La première comédie musicale écrite par un ordinateur
Beyond the fence est le premier spectacle musical créé par des programmes informatiques. Script, personnages, musique : tout découle du choix des ordinateurs d’après une base de données de comédies musicales à succès. À Londres, jusqu’au 5 mars, la technologie entre en scène !
Chloé Huguenin - Publié le
Les machines sont incapables d’éprouver des sentiments. Mais pourraient-elles devenir de véritables artistes ? Si un ordinateur n’a pas d’émotion, Beyond the Fence (au-delà de la barrière), à l’affiche de l’Art Theatre de Londres jusqu’au 5 mars, est pourtant la première comédie musicale née de circuits informatiques.
Computer love
L’écriture du scénario a commencé il y a trois ans au groupe de recherche d’apprentissage automatique de l’Université de Cambridge. L’équipe travaillant sur des modélisations pour des applications statistiques s’est attelée à une étude big-data de 1 700 spectacles. Le nombre de personnages, les décors, la durée des chansons et de nombreux autres critères ont été analysés afin de retenir des choix qui définissent un show à succès. Avec ces indications, le programme What-if Machine de l’Université de Londres a proposé des scénarios selon les situations voulues (par exemple catégorie road trip, avec un personnage pauvre, avec l’ambition de trouver le bonheur). L’ordinateur a généré le portrait des personnages et le synopsis général : un soldat américain doit comprendre un enfant afin de trouver le véritable amour.
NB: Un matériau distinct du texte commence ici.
(** C8, amended: for every frame index and every total frame count (other
    than 0, where the quotient does not exist), the systole factor
    [(sin(2 pi frame / total_frames) + 1) / 2] is computed and lies in
    [[0,1]]. *)
Theorem systole_factor_bounded (frame total_frames : Z) :
  total_frames <> 0%Z ->
  exists s,
    Cycle.systole_factor frame total_frames = Ok s
    /\ 0 <= s <= 1.
Proof.
  intros Ht.
  exists (Cycle.systole_of_cycle (IZR frame / IZR total_frames)).
  unfold Cycle.systole_factor. rewrite truediv_nonzero by assumption.
  split; [reflexivity|]. apply systole_of_cycle_bounded.
Qed.

Lemma systole_factor_bounded_witness :
  exists s, Cycle.systole_factor 7 30 = Ok s /\ 0 <= s <= 1.
Proof.
  apply (systole_factor_bounded 7 30). discriminate.
Defined.

End CycleFacts.

(** ** The cycle phase in double precision *)

Section DoubleFacts.
Import Floats.
Local Open Scope float_scope.

(** The phase at frame 0 is 0 and the phase at frame [total_frames] is the
    double [2 * np.pi], whatever the sine routine. *)
Lemma phase_at_period (sin : float -> float) :
  Double.systole_factor sin 0 30 = Ok ((sin 0 + 1) / 2)
  /\ Double.systole_factor sin (0 + 30) 30 = Ok ((sin (2 * Double.np_pi) + 1) / 2).
Proof.
  unfold Double.systole_factor. cbn [Z.eqb Z.add].
  replace (2 * Double.np_pi * (Double.of_int 0 / Double.of_int 30)) with 0
    by (vm_compute; reflexivity).
  replace (2 * Double.np_pi * (Double.of_int 30 / Double.of_int 30))
    with (2 * Double.np_pi) by (vm_compute; reflexivity).
  split; reflexivity.
Qed.

(** With a sine routine that returns 0 at 0 and the double nearest to the
    sine of the double [2 * np.pi] there (about -2.45e-16: the double
    [2 * np.pi] lies below 2 pi), the systole factor is 0.5 at frame 0 of 30
    and the next smaller double but one at frame 30. *)
Lemma systole_factor_at_period (sin : float -> float) :
  sin 0 = 0 -> sin (2 * Double.np_pi) = -0x1.1a62633145c07p-52 ->
  Double.systole_factor sin 0 30 = Ok 0.5
  /\ Double.systole_factor sin (0 + 30) 30 = Ok 0x1.ffffffffffffep-2.
Proof.
  intros H0 H1. destruct (phase_at_period sin) as [E0 E1].
  rewrite E0, E1, H0, H1. split; vm_compute; reflexivity.
Qed.

Lemma sin_at_period :
  Double.sin 0 = 0 /\ Double.sin (2 * Double.np_pi) = -0x1.1a62633145c07p-52.
Proof. split; vm_compute; reflexivity. Qed.

(** C8, as stated, fails on the doubles the scripts compute with: with 30
    frames the systole factor is 0.5 at frame 0 and 0.49999999999999989 at
    frame 0 + 30, so it is not the same one period later. *)
Lemma systole_factor_not_periodic :
  Double.systole_factor Double.sin 0 30 = Ok 0.5
  /\ Double.systole_factor Double.sin (0 + 30) 30 = Ok 0x1.ffffffffffffep-2
  /\ Double.systole_factor Double.sin 0 30
     <> Double.systole_factor Double.sin (0 + 30) 30.
Proof.
  destruct sin_at_period as [H0 H1].
  destruct (systole_factor_at_period Double.sin H0 H1) as [E0 E1].
  split; [exact E0|]. split; [exact E1|].
  rewrite E0, E1. vm_compute. intros H. discriminate H.
Qed.

End DoubleFacts.


(** ** The gain curves *)

Section TgcFacts.
Import Tgc.
Local Open Scope R_scope.

Lemma abs_sin_le (u : R) : 0 <= u -> - u <= sin u <= u.
Proof.
  intros Hu. destruct (Req_dec u 0) as [->|Hne].
  - rewrite sin_0. lra.
  - assert (Hpos : 0 < u) by lra.
    pose proof (sin_lt_x u Hpos). pose proof (SIN_bound u) as [Hlo Hhi].
    split; [|lra].
    destruct (Rle_dec u 1) as [H1|H1].
    + assert (0 <= sin u).
      { apply sin_ge_0; [lra|]. pose proof PI_RGT_0.
        pose proof (PI2_3_2). lra. }
      lra.
    + lra.
Qed.

(** The sine varies by at most the distance of its arguments. *)
Lemma sin_diff_bound (a b : R) : a <= b -> - (b - a) <= sin b - sin a.
Proof.
  intros Hab. rewrite form4.
  set (u := (b - a) / 2). set (c := cos ((b + a) / 2)).
  assert (Hu : 0 <= u) by (unfold u; lra).
  pose proof (abs_sin_le u Hu) as [Hs1 Hs2].
  pose proof (COS_bound ((b + a) / 2)) as [Hc1 Hc2]. fold c in Hc1, Hc2.
  replace (b - a) with (2 * u) by (unfold u; field).
  assert (- u <= c * sin u) by nra.
  lra.
Qed.

(** The gain of [apply_tgc] is strictly increasing. *)
Lemma tgc_curve_increasing (d1 d2 : R) : d1 < d2 -> tgc_curve d1 < tgc_curve d2.
Proof.
  intros Hd. unfold tgc_curve.
  assert (Hle : d1 * PI <= d2 * PI).
  { pose proof PI_RGT_0. nra. }
  pose proof (sin_diff_bound _ _ Hle) as Hs.
  pose proof PI_4. pose proof PI_RGT_0.
  assert ((d2 - d1) * PI <= (d2 - d1) * 4) by nra.
  nra.
Qed.

Lemma tgc_linear_increasing (y1 y2 : R) : y1 < y2 -> tgc_linear y1 < tgc_linear y2.
Proof. unfold tgc_linear. lra. Qed.

Lemma tgc_curve_0 : tgc_curve 0 = 0.7.
Proof. unfold tgc_curve. rewrite Rmult_0_l, sin_0. lra. Qed.

Lemma tgc_curve_1 : tgc_curve 1 = 1.3.
Proof. unfold tgc_curve. rewrite Rmult_1_l, sin_PI. lra. Qed.

(** C6, as stated, fails: neither gain curve decreases anywhere on [[0,1]]. *)
Lemma tgc_not_non_monotonic :
  ~ non_monotonic tgc_curve /\ ~ non_monotonic tgc_linear.
Proof.
  split; intros (d1 & d2 & _ & Hlt & _ & Hdec).
  - pose proof (tgc_curve_increasing d1 d2 Hlt). lra.
  - pose proof (tgc_linear_increasing d1 d2 Hlt). lra.
Qed.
Pendant ce temps à l’Université Complutense de Madrid, un autre logiciel appelé PropperWryte a affiné la trame en identifiant les situations marquantes à adopter à partir d’une base de données de 44 spectacles : assassinat, scène d’amour, rébellion…
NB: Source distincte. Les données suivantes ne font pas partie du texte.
(** C10.  When the server answers [listLooks], [listDashboards],
    [listFolders] or [listUsers] with a JSON array, the page holds that
    array, its [count] is the length of the array, and [hasMore] is true
    exactly when the length equals the requested limit, or equals 100 when
    no limit was given (100, not the default page size 20).  A requested
    limit is not 0: the tools that call these operations take a limit of
    at least 1. *)
Theorem page_count_and_hasMore
    (path : string) (operation : option PaginationParams -> M PaginatedResponse)
    (params : option PaginationParams) (this : LookerClientImpl) (w : World)
    (found : list JSON) (this1 : LookerClientImpl) (w1 : World) :
  In (path, operation) list_operations ->
  opt params limit <> Some 0 ->
  request (path +:+ "?" +:+ pagination_query params) no_options this w
  = (Ok (Val (JArray found)), this1, w1) ->
  exists page : PaginatedResponse,
    operation params this w = (Ok page, this1, w1)
    /\ items page = Val (JArray found)
    /\ count page = Val (JNumber (Z.of_nat (length found)))
    /\ (hasMore page = true <->
        Z.of_nat (length found) = limit_or_100 params)
    /\ (opt params limit = None ->
        (hasMore page = true <-> length found = 100%nat)).
Proof.
  intros Hop Hlimit E.
  assert (Hpage : operation = list_page path).
  { simpl in Hop.
    destruct Hop as [H | [H | [H | [H | []]]]]; inversion H; reflexivity. }
  subst operation. rewrite (page_of_array _ _ _ _ _ _ _ E).
  eexists. split; [reflexivity |]. simpl.
  split; [reflexivity |]. split; [reflexivity |].
  assert (Hn : number_or (opt params limit) 100 = limit_or_100 params).
  { unfold number_or, limit_or_100.
    destruct (opt params limit) as [n |]; [| reflexivity].
    destruct (Z.eqb_spec n 0) as [-> | _]; [congruence | reflexivity]. }
  rewrite Hn. split; [apply Z.eqb_eq |].
  intros Hnone. unfold limit_or_100. rewrite Hnone.
  rewrite Z.eqb_eq. lia.
Qed.

Lemma page_count_and_hasMore_witness :
  let s := fresh oauth_credentials (login_ok "T1" None) (array_200 2) in
  exists page this1 w1,
    listDashboards (with_limit 2) (fst s) (snd s) = (Ok page, this1, w1)
    /\ count page = Val (JNumber 2) /\ hasMore page = true.
Proof.
  intros s.
  assert (E : exists this1 w1,
             request ("/dashboards" +:+ "?" +:+ pagination_query (with_limit 2))
                     no_options (fst s) (snd s)
             = (Ok (Val (JArray (repeat (JObject []) 2))), this1, w1)).
  { eexists. eexists. reflexivity. }
  destruct E as (this1 & w1 & E).
  destruct (page_count_and_hasMore "/dashboards" listDashboards (with_limit 2)
              (fst s) (snd s) _ this1 w1
              (or_intror (or_introl eq_refl)) ltac:(discriminate) E)
    as (page & Ep & _ & Hcount & Hmore & _).
  exists page, this1, w1. split; [exact Ep |]. split; [exact Hcount |].
  apply Hmore. reflexivity.
Defined.

(** * More properties of the code *)

Import Config Worker Operations MoreExamples.

(** ** Numbers read from strings *)

Section ParseInt.

Lemma pretty_char_digit (x : N) :
  (x < 10)%N ->
  is_digit (pretty_N_char x) = true
  /\ Z.of_N (code (pretty_N_char x) - 48) = Z.of_N x.
Proof.
  intros H.
  assert (E : (x = 0 \/ x = 1 \/ x = 2 \/ x = 3 \/ x = 4 \/ x = 5
               \/ x = 6 \/ x = 7 \/ x = 8 \/ x = 9)%N) by lia.
  repeat (destruct E as [-> | E]; [split; reflexivity |]).
  subst x. split; reflexivity.
Qed.

(** The digits that [pretty] writes in front of [s] are read back, most
    significant first, on top of what was read before. *)
Lemma digits_value_pretty_go (x : N) :
  exists k : Z,
    forall (s : string) (acc : Z),
      digits_value (pretty_N_go x s) acc
      = digits_value s (acc * k + Z.of_N x).
Proof.
  induction (N.lt_wf_0 x) as [x _ IH].
  destruct (N.eq_dec x 0%N) as [-> | Hx].
  - exists 1. intros s acc. rewrite pretty_N_go_0. f_equal. lia.
  - assert (Hpos : (0 < x)%N) by lia.
    destruct (IH (x / 10)%N) as [k Hk].
    { apply N.div_lt; lia. }
    exists (10 * k). intros s acc.
    rewrite pretty_N_go_step by exact Hpos. rewrite Hk.
    destruct (pretty_char_digit (x mod 10)%N) as [Hd Hv].
    { apply N.mod_lt. discriminate. }
    simpl. rewrite Hd, Hv. f_equal.
    rewrite (N.div_mod x 10) at 3 by discriminate.
    rewrite N2Z.inj_add, N2Z.inj_mul. simpl Z.of_N. lia.
Qed.

Lemma pretty_go_starts_with_digit (x : N) :
  (0 < x)%N ->
  forall s : string, starts_with_digit (pretty_N_go x s) = true.
Proof.
  induction (N.lt_wf_0 x) as [x _ IH]. intros Hpos s.
  rewrite pretty_N_go_step by exact Hpos.
  destruct (N.eq_dec (x / 10)%N 0%N) as [E | E].
  - rewrite E, pretty_N_go_0. simpl.
    apply pretty_char_digit. apply N.mod_lt. discriminate.
  - apply IH; [apply N.div_lt; [exact Hpos | reflexivity] |].
    apply N.neq_0_lt_0. exact E.
Qed.

(** Nothing is trimmed from a string that starts with a digit, and no sign
    is read from it. *)
Lemma parseInt_digits (s : string) :
  starts_with_digit s = true -> parseInt s = Num (digits_value s 0).
Proof.
  destruct s as [| a s1]; [discriminate |]. simpl. intros Ha.
  assert (Htrim : trim_start (String a s1) = String a s1).
  { destruct a as [[] [] [] [] [] [] [] []];
      try (vm_compute in Ha; discriminate Ha);
      (destruct s1 as [| b [| c s3]]; reflexivity). }
  unfold parseInt. rewrite Htrim.
  destruct a as [[] [] [] [] [] [] [] []];
    try (vm_compute in Ha; discriminate Ha);
    (cbv beta iota zeta; simpl starts_with_digit; cbv beta iota;
     rewrite Z.mul_1_l; reflexivity).
Qed.

Lemma parseInt_minus_digits (s : string) :
  starts_with_digit s = true ->
  parseInt (String "-" s) = Num (- digits_value s 0).
Proof.
  intros Hs.
  assert (Htrim : trim_start (String "-" s) = String "-" s).
  { destruct s as [| b [| c s3]]; reflexivity. }
  unfold parseInt. rewrite Htrim. cbv beta iota zeta. rewrite Hs.
  f_equal; lia.
Qed.

Lemma pretty_positive_go (p : positive) :
  pretty p = pretty_N_go (N.pos p) "".
Proof. reflexivity. Qed.

(** The decimal numeral of an integer starts with a digit, or with [-] and
    then a digit, and it is read back as that integer. *)
Lemma parseInt_pretty (z : Z) : parseInt (pretty z) = Num z.
Proof.
  destruct z as [| p | p].
  - reflexivity.
  - change (pretty (Z.pos p)) with (pretty p). rewrite pretty_positive_go.
    rewrite parseInt_digits
      by (apply pretty_go_starts_with_digit; reflexivity).
    destruct (digits_value_pretty_go (N.pos p)) as [k Hk].
    rewrite Hk. reflexivity.
  - change (pretty (Z.neg p)) with (String "-" (pretty p)).
    rewrite pretty_positive_go.
    rewrite parseInt_minus_digits
      by (apply pretty_go_starts_with_digit; reflexivity).
    destruct (digits_value_pretty_go (N.pos p)) as [k Hk].
    rewrite Hk. reflexivity.
Qed.

Lemma pretty_not_empty (z : Z) : truthy_string (pretty z) = true.
Proof.
  destruct z as [| p | p]; try reflexivity.
  change (pretty (Z.pos p)) with (pretty p). rewrite pretty_positive_go.
  pose proof (pretty_go_starts_with_digit (N.pos p) eq_refl "") as H.
  destruct (pretty_N_go (N.pos p) ""); [discriminate H | reflexivity].
Qed.

End ParseInt.

(** ** Configuration values *)

(** X1.  A variable that holds the decimal numeral of an integer between
    -2^53 and 2^53, where a JavaScript number is exact, is read back as
    that integer whatever the default is: a value that parses is never
    replaced and never checked against a range. *)
Theorem getEnvNumber_reads_back
    (env : Config.Env) (key : EnvKey) (z defaultValue : Z) :
  Z.abs z <= 2 ^ 53 ->
  env key = EnvString (pretty z) ->
  getEnvNumber env key defaultValue = z.
Proof.
  intros _ E. unfold getEnvNumber. rewrite E, parseInt_pretty. reflexivity.
Qed.

Lemma getEnvNumber_reads_back_witness :
  getCharacterLimit (env_of (pretty (-250))) = -250.
Proof.
  exact (getEnvNumber_reads_back (env_of (pretty (-250))) CHARACTER_LIMIT
           (-250) 50000 ltac:(vm_compute; discriminate) eq_refl).
Defined.

(** X2.  A 429 whose [Retry-After] is the decimal numeral of an integer
    between -2^53 and 2^53, where a JavaScript number is exact, fails with
    [RateLimitError] carrying exactly that integer; a negative one is
    passed on as it is. *)
Theorem rate_limit_carries_seconds
    (endpoint : string) (options : RequestInit)
    (this : LookerClientImpl) (w : World)
    (r : Response JSON) (this1 : LookerClientImpl) (w1 : World) (n : Z) :
  answered endpoint options this w r this1 w1 ->
  status r = 429 ->
  Z.abs n <= 2 ^ 53 ->
  header r "Retry-After" = Some (pretty n) ->
  request endpoint options this w
  = (Throw (RateLimitError "Rate limit exceeded" (Num n)), this1, w1).
Proof.
  intros H Hst _ Hh. rewrite (request_answered _ _ _ _ _ _ _ H).
  rewrite respond_429 by exact Hst.
  unfold retry_after. rewrite Hh, pretty_not_empty, parseInt_pretty.
  reflexivity.
Qed.

Lemma rate_limit_carries_seconds_witness :
  let s := fresh oauth_credentials (login_ok "T1" None) (retry_429 120) in
  exists this1 w1,
    answered "/looks" no_options (fst s) (snd s) (retry_429 120) this1 w1
    /\ request "/looks" no_options (fst s) (snd s)
       = (Throw (RateLimitError "Rate limit exceeded" (Num 120)), this1, w1).
Proof.
  intros s.
  assert (H : exists this1 w1,
             answered "/looks" no_options (fst s) (snd s)
                      (retry_429 120) this1 w1).
  { eexists. eexists. eexists. eexists.
    split; [reflexivity | split; reflexivity]. }
  destruct H as (this1 & w1 & H).
  exists this1, w1. split; [exact H |].
  exact (rate_limit_carries_seconds _ _ _ _ _ _ _ 120 H eq_refl
           ltac:(vm_compute; discriminate) eq_refl).
Defined.

(** ** The worker *)

Lemma truthy_or_undefined (o : option string) :
  truthy (or_undefined o) = truthy o.
Proof. destruct o as [[| c s] |]; reflexivity. Qed.

Lemma validateCredentials_ok (cr : TenantCredentials) :
  validateCredentials cr = Ok tt <->
  truthy (Env.baseUrl cr) = true
  /\ (truthy (Env.accessToken cr) = true
      \/ (truthy (clientId cr) = true /\ truthy (clientSecret cr) = true)).
Proof.
  unfold validateCredentials.
  destruct (truthy (Env.baseUrl cr)), (truthy (Env.accessToken cr)),
    (truthy (clientId cr)), (truthy (clientSecret cr)); simpl;
    split; intros H; try discriminate H; try reflexivity; auto;
    destruct H as [H1 [H2 | [H2 H3]]]; discriminate.
Qed.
Enfin les chercheurs de l’Université de Durham et leur programme Android Lloyd Webber (nom parodique d’Andrew Lloyd Webber, célèbre compositeur de comédies musicales) se sont chargés de la partition, épaulés par Flow Composer, un générateur informatique de mélodies mis au point par des scientifiques français.
Rage against the machine
Les critiques anglaises valorisent le procédé de création inhabituel, qui s’inscrit dans un projet visant à utiliser les intelligences artificielles pour créer de nouvelles expériences théâtrales. Mais les journaux déplorent dans la majorité un résultat assez peu original : pour The Guardian, mièvrerie et chutes téléphonées n’excluent pas Beyond the Fence du cliché de la comédie musicale à l’eau de rose. Le générateur informatique de succès se révélerait finalement dénué de virtuosité jusqu’à, sûrement, la prochaine avancée scientifique.
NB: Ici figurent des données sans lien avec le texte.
(** * ADio_Utils: the command codec of the ADio host driver

    A shallow embedding of [ADio_Utils.py]: the 10-character frame
    formatter [_fmt_cmd], the channel-selector normalisation, every [cmd_*]
    command run against an explicit transport state, the reply parser of
    the GPIO read, and the two numeric helpers (PWM duty code, ADC
    voltage).

    Conventions.  Python ints are [Z].  A Python [str] built by the module
    is a [string]; a [bytes] reply is a [string] too (one character per
    byte) and its decoded text is a list of code points.  Python floats
    are the kernel's binary64 [float], so float arithmetic rounds as it
    does in Python.  A raised exception is the [Err] case of [result];
    commands that touch the FTDI handle run in the state-and-error monad
    [M] over [handle].

    Left out: opening, configuring, listing and flushing the FTDI device
    ([open_ftdi], [list_ftdi_serials], [flush_input_buffer], [read_exact]),
    the clock and polling inside [_readline], and everything [print]
    shows. *)

From Stdlib Require Import ZArith List String Ascii Bool Lia.
From Stdlib Require Import Floats.
From Stdlib Require Import Sorted.
Import ListNotations.

Open Scope string_scope.
Open Scope Z_scope.

(** ** Exceptions and results *)

(** The exception classes the module raises.  A [ValueError] carries a short
    ASCII tag naming the check that raised it (the source's messages are
    Japanese prose). *)
Inductive exn : Type :=
| ValueError (tag : string)
| RuntimeError (tag : string)
| OverflowError
| ZeroDivisionError.

Inductive result (A : Type) : Type :=
| Ok (a : A)
| Err (e : exn).

Arguments Ok {A} a.
Arguments Err {A} e.

Definition rbind {A B} (r : result A) (k : A -> result B) : result B :=
  match r with
  | Ok a => k a
  | Err e => Err e
  end.

Notation "x <- r ;; k" := (rbind r (fun x => k))
  (at level 61, r at next level, right associativity).

Definition is_value_error {A} (r : result A) : bool :=
  match r with
  | Err (ValueError _) => true
  | _ => false
  end.

(** ** Hexadecimal formatting: Python's format specs [X], [02X], [04X], [08X] *)

Definition hex_char (d : Z) : ascii :=
  match d with
  | 0 => "0" | 1 => "1" | 2 => "2" | 3 => "3"
  | 4 => "4" | 5 => "5" | 6 => "6" | 7 => "7"
  | 8 => "8" | 9 => "9" | 10 => "A" | 11 => "B"
  | 12 => "C" | 13 => "D" | 14 => "E" | _ => "F"
  end%char.

(** The digits of a non-negative [n], most significant first, no leading
    zero; [fuel] bounds the number of digits. *)
Fixpoint hex_digits (fuel : nat) (n : Z) : string :=
  match fuel with
  | O => ""
  | S f =>
      if n <? 16 then String (hex_char n) ""
      else hex_digits f (n / 16) ++ String (hex_char (n mod 16)) ""
  end.
Lemma host_options_wiring_witness :
  ∃ cfg privk str rmgr psk fprint err f cm,
    LoadConfig Sample2.withSecret (arg_config Sample2.withSecret) = inl cfg
    ∧ LoadIdentity Sample2.withSecret (arg_id Sample2.withSecret) = inl privk
    ∧ NewStatsTraceReporter Sample2.withSecret = inl str
    ∧ NewResourceManager Sample2.withSecret str = inl rmgr
    ∧ LoadSwarmKey Sample2.withSecret (arg_swarmkey Sample2.withSecret)
      = (psk, fprint, err)
    ∧ chooseFactory Sample2.withSecret cfg = inl f
    ∧ NewConnManager Sample2.withSecret (ConnMgrLo (ConnMgr cfg))
        (ConnMgrHi (ConnMgr cfg)) (ConnMgrGrace (ConnMgr cfg)) = inl cm
    ∧ hostOptions (privKey 0) (Sample.config [] 6060 true) (resourceManager 0)
        (Some (psk_bytes [])) FilterPublic (connManager 512 768 120000000000)
      = hostOptions privk cfg rmgr psk f cm.
Proof.
  apply (host_options_wiring Sample2.withSecret). vm_compute. find_elem.
Defined.

(** ** The startup sequence in every run *)

(** In every run, failed or not, the startup steps done so far are an
    initial part of the sequence identity, resource manager, connection
    manager, host, bootstrap, ACL, relay: the steps come in this order,
    none is skipped and none is done twice. *)
Theorem steps_are_initial_part (env : Env) :
  stepRank <$> steps (mainTrace env) = seq 0 (length (steps (mainTrace env))).
Proof. main_cases env; steps_norm; reflexivity. Qed.

(** ** Routing *)

(** The DHT that is bootstrapped is the one the routing closure made for
    the host that [libp2p.New] returned: when [libp2p.New] succeeds,
    [kaddht] is set and [Bootstrap] is called on it, and [Bootstrap] is
    called on nothing else. *)
Theorem bootstrap_on_the_new_dht (env : Env) :
  (∀ opts h, EvLibp2pNew opts ∈ mainTrace env →
             newResult env opts = inl h →
             ∃ d, dhtNew env h = inl d ∧ EvBootstrap d ∈ mainTrace env)
  ∧ (∀ d, EvBootstrap d ∈ mainTrace env →
          ∃ opts h, EvLibp2pNew opts ∈ mainTrace env
                    ∧ NewHost env opts = inl h
                    ∧ dhtNew env h = inl d).
Proof.
  split.
  - intros opts h' Hin Hnew. main_cases env; elem_cases Hin; simplify_eq.
    all: unfold newResult in Hnew; rewrite Hhost in Hnew;
      cbn [existsb isRouting orb] in Hnew; rewrite ?existsb_app in Hnew;
      cbn [existsb isRouting orb] in Hnew; rewrite ?orb_true_r in Hnew;
      rewrite ?Hdht in Hnew; simplify_eq.
    all: eexists; split; [done|find_elem].
  - intros d' Hin. main_cases env; elem_cases Hin; simplify_eq.
    all: eexists _, _; split; [find_elem|]; by split.
Qed.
La technologie pourrait-elle alors prendre la place de l’homme, même dans un champ aussi abstrait et humain par définition que l’art ? L’équipe est intervenue constamment, et Beyond the Fence n’aurait pas vu le jour sans machines, d’une part, et sans artistes d’autre part.
Pas d’inquiétude, donc, selon Nathan Taylor, réalisateur de la pièce, qui affirme sur les ondes de la BBC : « Nous aurons toujours besoin des humains comme interprètes émotionnels ».